### Brief
Whenever a line of the entries below holds the string "else", copy that line and return it.

### Source material

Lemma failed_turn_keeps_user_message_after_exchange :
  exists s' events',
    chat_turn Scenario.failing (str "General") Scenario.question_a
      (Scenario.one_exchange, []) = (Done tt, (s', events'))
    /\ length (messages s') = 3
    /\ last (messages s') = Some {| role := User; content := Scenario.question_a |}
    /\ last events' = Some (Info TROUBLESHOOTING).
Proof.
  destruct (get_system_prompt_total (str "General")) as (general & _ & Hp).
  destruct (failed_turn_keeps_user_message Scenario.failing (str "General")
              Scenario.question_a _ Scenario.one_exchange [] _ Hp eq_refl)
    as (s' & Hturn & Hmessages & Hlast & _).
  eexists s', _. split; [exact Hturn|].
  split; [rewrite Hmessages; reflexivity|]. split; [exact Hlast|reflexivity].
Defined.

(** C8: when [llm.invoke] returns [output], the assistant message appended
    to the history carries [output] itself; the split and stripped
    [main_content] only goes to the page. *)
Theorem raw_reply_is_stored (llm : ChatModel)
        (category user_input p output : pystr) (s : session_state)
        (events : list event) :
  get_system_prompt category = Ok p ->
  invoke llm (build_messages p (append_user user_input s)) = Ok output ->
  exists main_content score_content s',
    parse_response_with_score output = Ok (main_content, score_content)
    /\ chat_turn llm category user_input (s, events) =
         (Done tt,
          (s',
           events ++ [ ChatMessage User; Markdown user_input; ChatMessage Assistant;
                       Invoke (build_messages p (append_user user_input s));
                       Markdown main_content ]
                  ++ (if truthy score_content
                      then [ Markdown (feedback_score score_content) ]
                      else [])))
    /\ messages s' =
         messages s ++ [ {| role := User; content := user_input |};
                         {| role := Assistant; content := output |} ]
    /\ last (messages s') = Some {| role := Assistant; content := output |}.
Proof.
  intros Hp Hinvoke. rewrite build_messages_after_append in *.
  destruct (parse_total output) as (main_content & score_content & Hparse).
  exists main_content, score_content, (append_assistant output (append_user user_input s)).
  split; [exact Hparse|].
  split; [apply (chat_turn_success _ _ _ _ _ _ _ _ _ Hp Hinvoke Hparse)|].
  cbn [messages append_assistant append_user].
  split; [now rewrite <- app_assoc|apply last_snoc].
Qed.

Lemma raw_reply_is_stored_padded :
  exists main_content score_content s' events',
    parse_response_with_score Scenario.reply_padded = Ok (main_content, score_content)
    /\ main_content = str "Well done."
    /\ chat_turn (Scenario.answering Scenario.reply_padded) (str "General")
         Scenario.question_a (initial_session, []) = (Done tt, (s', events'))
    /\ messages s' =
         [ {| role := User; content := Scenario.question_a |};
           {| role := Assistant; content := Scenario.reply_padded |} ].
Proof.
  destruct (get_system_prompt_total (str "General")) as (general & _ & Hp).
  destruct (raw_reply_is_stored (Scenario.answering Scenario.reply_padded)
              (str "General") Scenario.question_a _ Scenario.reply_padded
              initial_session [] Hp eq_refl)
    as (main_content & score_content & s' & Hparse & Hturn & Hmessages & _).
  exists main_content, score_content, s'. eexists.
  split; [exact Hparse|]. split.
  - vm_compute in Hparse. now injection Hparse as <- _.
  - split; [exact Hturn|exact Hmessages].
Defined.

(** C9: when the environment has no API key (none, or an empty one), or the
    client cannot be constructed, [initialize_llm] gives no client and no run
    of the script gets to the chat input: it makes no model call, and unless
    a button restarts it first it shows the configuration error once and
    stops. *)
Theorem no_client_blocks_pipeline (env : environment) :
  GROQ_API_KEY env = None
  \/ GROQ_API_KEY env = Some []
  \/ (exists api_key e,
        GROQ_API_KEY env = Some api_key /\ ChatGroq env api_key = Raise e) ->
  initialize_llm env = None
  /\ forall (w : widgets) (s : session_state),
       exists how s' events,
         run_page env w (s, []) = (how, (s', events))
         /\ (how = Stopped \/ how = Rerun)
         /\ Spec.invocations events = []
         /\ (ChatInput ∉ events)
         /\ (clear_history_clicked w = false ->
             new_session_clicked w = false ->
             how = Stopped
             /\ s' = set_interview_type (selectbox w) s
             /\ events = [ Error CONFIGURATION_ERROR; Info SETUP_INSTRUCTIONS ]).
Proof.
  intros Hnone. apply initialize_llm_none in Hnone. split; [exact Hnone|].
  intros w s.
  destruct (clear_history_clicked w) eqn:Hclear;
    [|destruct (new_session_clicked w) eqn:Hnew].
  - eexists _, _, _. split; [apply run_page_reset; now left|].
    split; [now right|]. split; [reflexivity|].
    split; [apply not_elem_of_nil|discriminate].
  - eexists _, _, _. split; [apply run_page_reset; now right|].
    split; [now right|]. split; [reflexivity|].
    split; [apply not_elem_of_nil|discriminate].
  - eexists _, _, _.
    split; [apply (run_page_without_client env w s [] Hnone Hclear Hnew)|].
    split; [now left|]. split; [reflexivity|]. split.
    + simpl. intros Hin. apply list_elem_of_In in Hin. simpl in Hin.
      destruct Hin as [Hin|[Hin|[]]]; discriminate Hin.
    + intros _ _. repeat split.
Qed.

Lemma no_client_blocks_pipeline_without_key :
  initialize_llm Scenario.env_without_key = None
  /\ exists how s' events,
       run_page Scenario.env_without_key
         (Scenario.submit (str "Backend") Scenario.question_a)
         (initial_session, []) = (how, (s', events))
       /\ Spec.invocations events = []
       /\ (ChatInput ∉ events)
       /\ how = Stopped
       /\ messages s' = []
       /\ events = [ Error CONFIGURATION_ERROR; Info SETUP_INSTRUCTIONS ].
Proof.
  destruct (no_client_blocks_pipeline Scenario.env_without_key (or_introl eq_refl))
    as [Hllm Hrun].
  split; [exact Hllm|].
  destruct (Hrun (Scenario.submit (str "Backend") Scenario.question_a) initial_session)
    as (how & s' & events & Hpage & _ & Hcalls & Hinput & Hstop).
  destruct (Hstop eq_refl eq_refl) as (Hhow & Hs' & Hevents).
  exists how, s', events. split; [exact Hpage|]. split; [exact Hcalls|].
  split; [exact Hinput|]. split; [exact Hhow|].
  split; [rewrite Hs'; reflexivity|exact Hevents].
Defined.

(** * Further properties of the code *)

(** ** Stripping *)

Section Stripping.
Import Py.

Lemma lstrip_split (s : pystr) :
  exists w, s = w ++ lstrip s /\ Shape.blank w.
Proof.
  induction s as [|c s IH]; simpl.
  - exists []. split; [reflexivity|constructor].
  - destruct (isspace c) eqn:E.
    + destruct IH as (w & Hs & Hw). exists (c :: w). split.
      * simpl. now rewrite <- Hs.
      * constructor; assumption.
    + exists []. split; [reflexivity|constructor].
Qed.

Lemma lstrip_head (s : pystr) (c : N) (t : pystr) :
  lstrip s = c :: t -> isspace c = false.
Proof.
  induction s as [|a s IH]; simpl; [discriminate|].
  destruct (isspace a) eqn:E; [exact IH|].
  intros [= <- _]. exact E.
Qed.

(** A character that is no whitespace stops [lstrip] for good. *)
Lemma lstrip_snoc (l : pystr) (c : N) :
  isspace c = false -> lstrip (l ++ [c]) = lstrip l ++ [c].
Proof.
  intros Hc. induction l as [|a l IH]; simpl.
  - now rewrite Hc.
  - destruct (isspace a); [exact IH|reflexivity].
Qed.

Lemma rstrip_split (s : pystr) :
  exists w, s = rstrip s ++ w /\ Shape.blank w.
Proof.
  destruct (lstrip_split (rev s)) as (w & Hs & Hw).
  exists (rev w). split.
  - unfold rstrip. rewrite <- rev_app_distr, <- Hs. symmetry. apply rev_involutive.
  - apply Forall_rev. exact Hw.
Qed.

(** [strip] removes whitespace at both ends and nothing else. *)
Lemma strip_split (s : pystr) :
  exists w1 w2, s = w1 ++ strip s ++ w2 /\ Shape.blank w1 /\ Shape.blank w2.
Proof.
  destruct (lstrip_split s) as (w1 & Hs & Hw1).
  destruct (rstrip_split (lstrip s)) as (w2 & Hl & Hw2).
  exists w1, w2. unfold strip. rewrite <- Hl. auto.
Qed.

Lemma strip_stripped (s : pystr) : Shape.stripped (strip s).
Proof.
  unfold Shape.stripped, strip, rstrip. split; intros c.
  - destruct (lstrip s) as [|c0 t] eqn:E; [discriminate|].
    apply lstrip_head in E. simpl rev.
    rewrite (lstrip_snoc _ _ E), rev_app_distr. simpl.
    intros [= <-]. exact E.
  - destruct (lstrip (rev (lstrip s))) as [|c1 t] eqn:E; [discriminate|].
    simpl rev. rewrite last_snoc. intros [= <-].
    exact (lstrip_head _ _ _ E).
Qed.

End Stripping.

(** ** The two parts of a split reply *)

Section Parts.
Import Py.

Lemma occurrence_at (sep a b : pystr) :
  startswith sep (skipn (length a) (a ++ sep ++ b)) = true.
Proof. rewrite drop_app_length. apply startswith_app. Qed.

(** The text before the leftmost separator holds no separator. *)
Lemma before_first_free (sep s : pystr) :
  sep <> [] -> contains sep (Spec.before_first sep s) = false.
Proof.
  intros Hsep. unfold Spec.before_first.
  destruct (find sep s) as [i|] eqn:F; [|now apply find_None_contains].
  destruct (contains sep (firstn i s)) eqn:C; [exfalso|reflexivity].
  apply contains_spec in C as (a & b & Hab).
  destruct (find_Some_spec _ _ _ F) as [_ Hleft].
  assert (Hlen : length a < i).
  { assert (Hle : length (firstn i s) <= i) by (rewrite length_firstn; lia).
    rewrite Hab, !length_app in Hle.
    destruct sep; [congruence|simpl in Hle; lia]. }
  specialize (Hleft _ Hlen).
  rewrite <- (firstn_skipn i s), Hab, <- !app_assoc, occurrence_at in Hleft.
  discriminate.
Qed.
==
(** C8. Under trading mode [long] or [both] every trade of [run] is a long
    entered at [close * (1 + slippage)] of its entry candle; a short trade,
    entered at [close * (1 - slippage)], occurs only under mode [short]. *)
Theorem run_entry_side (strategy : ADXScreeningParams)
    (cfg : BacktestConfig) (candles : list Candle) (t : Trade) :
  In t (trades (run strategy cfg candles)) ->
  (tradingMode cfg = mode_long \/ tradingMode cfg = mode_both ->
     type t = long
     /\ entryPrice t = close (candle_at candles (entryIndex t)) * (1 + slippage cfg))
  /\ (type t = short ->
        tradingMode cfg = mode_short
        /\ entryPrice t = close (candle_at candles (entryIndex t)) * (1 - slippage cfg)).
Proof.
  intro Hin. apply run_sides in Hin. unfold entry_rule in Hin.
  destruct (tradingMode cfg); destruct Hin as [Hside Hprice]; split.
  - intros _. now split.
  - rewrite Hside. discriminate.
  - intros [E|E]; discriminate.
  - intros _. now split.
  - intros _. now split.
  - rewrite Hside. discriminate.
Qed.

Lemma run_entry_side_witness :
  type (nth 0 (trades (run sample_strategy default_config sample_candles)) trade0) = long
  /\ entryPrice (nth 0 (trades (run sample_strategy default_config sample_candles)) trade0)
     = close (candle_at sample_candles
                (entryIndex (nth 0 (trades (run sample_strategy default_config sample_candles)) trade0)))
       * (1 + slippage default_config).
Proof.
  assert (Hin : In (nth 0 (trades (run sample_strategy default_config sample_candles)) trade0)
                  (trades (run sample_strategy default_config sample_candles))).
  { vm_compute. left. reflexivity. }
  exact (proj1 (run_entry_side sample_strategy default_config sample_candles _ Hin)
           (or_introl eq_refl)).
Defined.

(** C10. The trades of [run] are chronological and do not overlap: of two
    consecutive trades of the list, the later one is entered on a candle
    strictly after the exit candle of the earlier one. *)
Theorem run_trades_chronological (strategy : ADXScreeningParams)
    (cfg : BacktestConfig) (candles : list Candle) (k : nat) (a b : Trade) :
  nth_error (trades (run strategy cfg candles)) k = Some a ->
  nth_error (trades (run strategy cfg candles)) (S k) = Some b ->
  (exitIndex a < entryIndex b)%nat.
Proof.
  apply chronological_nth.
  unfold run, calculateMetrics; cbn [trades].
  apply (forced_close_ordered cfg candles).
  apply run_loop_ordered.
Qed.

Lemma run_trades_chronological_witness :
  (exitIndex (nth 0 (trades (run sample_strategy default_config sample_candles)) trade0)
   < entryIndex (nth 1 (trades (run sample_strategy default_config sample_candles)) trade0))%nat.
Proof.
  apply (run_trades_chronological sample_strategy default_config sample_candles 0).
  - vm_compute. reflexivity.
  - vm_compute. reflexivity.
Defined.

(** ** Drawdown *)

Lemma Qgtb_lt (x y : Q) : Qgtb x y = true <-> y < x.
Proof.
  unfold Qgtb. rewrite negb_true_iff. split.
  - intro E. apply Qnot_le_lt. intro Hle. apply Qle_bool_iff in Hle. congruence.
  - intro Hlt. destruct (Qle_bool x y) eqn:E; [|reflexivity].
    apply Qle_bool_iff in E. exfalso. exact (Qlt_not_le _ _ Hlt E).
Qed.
* * *
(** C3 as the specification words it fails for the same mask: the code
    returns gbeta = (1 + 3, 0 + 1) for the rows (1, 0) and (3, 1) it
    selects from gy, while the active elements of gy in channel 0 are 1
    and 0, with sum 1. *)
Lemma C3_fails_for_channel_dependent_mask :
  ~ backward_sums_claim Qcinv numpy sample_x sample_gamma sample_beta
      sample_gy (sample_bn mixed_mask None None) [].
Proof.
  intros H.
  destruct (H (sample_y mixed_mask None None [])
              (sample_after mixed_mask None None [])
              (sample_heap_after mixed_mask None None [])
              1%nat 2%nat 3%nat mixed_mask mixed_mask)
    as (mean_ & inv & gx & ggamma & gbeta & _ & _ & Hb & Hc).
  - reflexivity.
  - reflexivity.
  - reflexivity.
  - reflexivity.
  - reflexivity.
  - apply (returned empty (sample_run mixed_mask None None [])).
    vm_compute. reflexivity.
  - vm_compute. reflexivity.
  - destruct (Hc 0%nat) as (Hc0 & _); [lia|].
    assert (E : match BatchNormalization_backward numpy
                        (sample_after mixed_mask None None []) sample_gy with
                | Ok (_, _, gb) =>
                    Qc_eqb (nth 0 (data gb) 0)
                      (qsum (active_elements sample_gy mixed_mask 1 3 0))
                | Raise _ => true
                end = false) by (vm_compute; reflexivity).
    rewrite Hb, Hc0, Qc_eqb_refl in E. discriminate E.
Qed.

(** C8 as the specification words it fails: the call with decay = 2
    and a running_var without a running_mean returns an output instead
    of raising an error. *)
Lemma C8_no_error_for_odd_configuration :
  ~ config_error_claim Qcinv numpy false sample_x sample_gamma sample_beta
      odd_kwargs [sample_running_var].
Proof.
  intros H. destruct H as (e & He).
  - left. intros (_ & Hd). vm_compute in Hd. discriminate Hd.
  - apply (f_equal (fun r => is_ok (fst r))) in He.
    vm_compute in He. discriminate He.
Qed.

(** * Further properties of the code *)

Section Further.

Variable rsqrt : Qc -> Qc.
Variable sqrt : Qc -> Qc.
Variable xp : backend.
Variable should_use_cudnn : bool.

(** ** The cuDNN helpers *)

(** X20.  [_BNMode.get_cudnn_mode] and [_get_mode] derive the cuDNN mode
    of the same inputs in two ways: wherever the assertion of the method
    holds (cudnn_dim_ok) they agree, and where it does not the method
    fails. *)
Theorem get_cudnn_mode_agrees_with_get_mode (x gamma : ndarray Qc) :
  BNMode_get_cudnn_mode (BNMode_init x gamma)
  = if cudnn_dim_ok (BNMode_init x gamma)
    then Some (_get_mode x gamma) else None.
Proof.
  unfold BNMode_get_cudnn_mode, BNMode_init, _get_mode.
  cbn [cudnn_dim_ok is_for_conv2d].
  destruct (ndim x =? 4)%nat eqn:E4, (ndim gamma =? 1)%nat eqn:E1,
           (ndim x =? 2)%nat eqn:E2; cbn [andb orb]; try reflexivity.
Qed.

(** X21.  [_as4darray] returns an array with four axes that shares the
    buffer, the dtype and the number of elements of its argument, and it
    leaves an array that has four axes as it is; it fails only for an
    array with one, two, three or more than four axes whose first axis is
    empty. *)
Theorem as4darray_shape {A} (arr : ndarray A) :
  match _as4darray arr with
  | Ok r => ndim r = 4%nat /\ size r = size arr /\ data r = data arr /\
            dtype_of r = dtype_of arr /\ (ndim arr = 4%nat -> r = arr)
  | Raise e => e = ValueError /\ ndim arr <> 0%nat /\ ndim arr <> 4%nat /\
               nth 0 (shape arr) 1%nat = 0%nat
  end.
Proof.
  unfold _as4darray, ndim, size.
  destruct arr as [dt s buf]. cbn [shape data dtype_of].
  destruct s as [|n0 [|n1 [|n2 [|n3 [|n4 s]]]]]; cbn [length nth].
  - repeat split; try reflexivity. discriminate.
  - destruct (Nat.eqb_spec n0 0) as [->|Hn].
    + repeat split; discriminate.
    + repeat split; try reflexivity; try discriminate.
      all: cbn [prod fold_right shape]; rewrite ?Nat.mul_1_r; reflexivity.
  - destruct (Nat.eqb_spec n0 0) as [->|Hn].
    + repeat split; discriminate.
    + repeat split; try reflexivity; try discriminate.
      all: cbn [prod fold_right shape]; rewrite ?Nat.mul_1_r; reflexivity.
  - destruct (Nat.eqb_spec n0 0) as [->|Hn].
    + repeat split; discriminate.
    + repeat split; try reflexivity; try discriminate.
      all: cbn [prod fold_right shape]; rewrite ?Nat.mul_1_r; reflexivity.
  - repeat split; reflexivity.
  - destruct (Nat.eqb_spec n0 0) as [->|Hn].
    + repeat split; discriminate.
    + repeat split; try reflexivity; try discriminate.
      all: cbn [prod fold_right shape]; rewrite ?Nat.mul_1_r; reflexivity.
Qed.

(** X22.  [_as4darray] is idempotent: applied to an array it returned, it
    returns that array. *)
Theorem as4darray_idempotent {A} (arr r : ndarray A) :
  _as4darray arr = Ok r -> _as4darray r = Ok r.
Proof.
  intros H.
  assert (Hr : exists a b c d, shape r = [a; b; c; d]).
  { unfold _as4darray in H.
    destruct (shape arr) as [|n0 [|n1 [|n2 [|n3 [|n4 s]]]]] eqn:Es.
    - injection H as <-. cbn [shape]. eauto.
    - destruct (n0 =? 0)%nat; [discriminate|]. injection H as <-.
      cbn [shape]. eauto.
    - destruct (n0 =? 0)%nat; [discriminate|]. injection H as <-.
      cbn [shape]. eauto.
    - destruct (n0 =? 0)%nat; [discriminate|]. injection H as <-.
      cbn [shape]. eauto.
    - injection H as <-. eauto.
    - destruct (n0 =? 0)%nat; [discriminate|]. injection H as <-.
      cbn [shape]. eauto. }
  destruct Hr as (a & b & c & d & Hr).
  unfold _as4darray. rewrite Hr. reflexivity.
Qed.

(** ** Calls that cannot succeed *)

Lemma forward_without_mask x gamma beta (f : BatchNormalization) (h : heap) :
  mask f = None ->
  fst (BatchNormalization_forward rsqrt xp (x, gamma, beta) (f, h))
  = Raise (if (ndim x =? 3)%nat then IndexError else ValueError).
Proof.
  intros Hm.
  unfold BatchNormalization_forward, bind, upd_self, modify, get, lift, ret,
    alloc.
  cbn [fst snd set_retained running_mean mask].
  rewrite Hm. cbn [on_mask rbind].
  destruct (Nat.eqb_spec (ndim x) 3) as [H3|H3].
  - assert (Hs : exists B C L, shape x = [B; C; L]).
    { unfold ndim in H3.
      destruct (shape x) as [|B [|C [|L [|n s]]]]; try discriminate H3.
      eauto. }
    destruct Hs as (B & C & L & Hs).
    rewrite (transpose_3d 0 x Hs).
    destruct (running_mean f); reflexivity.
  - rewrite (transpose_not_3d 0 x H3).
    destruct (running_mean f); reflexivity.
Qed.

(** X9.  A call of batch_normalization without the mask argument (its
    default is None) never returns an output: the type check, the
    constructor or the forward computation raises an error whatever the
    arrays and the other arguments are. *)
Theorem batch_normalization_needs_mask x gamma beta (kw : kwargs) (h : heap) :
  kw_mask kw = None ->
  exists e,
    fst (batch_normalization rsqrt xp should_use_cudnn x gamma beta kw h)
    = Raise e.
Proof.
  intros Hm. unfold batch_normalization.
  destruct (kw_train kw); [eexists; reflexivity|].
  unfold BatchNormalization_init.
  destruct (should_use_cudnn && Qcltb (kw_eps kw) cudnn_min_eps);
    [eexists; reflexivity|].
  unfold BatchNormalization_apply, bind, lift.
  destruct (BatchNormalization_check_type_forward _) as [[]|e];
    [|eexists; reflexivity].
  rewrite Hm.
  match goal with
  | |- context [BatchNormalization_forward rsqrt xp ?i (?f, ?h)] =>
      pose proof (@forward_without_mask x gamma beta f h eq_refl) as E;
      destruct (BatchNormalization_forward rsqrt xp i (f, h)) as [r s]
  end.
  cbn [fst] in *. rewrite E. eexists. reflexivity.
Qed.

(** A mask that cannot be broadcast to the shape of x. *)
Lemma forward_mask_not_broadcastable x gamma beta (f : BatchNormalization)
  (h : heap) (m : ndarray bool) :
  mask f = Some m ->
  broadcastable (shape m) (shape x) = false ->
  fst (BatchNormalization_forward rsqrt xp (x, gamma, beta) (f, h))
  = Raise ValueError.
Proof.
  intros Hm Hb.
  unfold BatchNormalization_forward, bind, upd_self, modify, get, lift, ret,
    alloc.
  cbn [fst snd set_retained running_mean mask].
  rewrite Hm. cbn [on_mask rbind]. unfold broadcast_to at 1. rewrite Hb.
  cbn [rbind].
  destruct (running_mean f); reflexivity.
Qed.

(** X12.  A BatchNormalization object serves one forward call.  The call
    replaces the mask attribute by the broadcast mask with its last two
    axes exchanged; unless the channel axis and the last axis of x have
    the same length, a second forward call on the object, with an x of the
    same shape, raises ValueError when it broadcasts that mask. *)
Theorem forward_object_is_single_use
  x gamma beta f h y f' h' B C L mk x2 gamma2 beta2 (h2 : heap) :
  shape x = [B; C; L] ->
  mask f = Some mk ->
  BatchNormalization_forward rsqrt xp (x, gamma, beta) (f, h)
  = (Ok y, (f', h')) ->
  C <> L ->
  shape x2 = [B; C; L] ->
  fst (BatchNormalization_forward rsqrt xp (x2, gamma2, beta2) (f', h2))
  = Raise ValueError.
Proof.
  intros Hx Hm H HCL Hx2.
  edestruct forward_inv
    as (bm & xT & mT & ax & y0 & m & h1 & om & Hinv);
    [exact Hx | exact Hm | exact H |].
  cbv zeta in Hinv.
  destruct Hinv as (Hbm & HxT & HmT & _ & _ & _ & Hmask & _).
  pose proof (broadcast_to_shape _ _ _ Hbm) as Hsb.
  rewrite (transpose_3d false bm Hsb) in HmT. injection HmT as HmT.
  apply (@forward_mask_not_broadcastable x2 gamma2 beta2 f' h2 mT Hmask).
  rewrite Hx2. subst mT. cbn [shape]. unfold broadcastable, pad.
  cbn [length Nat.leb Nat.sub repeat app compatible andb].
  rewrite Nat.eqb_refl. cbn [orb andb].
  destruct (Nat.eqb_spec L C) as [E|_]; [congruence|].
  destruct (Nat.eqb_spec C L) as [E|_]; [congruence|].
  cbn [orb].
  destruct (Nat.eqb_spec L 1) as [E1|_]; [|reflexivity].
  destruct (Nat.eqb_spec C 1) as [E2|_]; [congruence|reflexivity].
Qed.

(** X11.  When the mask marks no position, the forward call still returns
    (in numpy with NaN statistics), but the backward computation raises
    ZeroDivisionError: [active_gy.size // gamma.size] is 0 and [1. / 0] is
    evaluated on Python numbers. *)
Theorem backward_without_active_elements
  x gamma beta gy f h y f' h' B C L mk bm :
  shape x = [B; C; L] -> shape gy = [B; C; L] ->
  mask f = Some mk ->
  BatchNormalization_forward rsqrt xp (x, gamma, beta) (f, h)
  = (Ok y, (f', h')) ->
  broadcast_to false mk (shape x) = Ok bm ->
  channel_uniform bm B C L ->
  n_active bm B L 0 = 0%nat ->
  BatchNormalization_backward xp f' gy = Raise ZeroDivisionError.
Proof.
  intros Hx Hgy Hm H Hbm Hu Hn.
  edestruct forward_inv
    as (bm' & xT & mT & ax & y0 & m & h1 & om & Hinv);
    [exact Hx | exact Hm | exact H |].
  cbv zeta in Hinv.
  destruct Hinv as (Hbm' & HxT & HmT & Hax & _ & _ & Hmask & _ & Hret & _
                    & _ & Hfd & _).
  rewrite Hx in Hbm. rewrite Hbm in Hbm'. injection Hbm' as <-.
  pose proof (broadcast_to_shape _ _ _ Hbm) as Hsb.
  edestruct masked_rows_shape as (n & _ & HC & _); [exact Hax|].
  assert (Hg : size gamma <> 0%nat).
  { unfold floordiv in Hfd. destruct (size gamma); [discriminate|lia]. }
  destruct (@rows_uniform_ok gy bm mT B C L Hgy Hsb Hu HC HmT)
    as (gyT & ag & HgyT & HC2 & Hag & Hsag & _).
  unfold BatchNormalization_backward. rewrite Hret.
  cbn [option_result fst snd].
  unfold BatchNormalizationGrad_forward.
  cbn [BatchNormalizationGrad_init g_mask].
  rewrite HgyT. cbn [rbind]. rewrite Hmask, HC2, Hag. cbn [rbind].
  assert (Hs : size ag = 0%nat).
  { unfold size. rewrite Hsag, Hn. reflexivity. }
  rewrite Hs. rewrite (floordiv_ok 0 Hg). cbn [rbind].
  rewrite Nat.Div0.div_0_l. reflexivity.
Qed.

### Written response
                      else [])))
(** [strip] removes whitespace at both ends and nothing else. *)
    then Some (_get_mode x gamma) else None.
  = Raise (if (ndim x =? 3)%nat then IndexError else ValueError).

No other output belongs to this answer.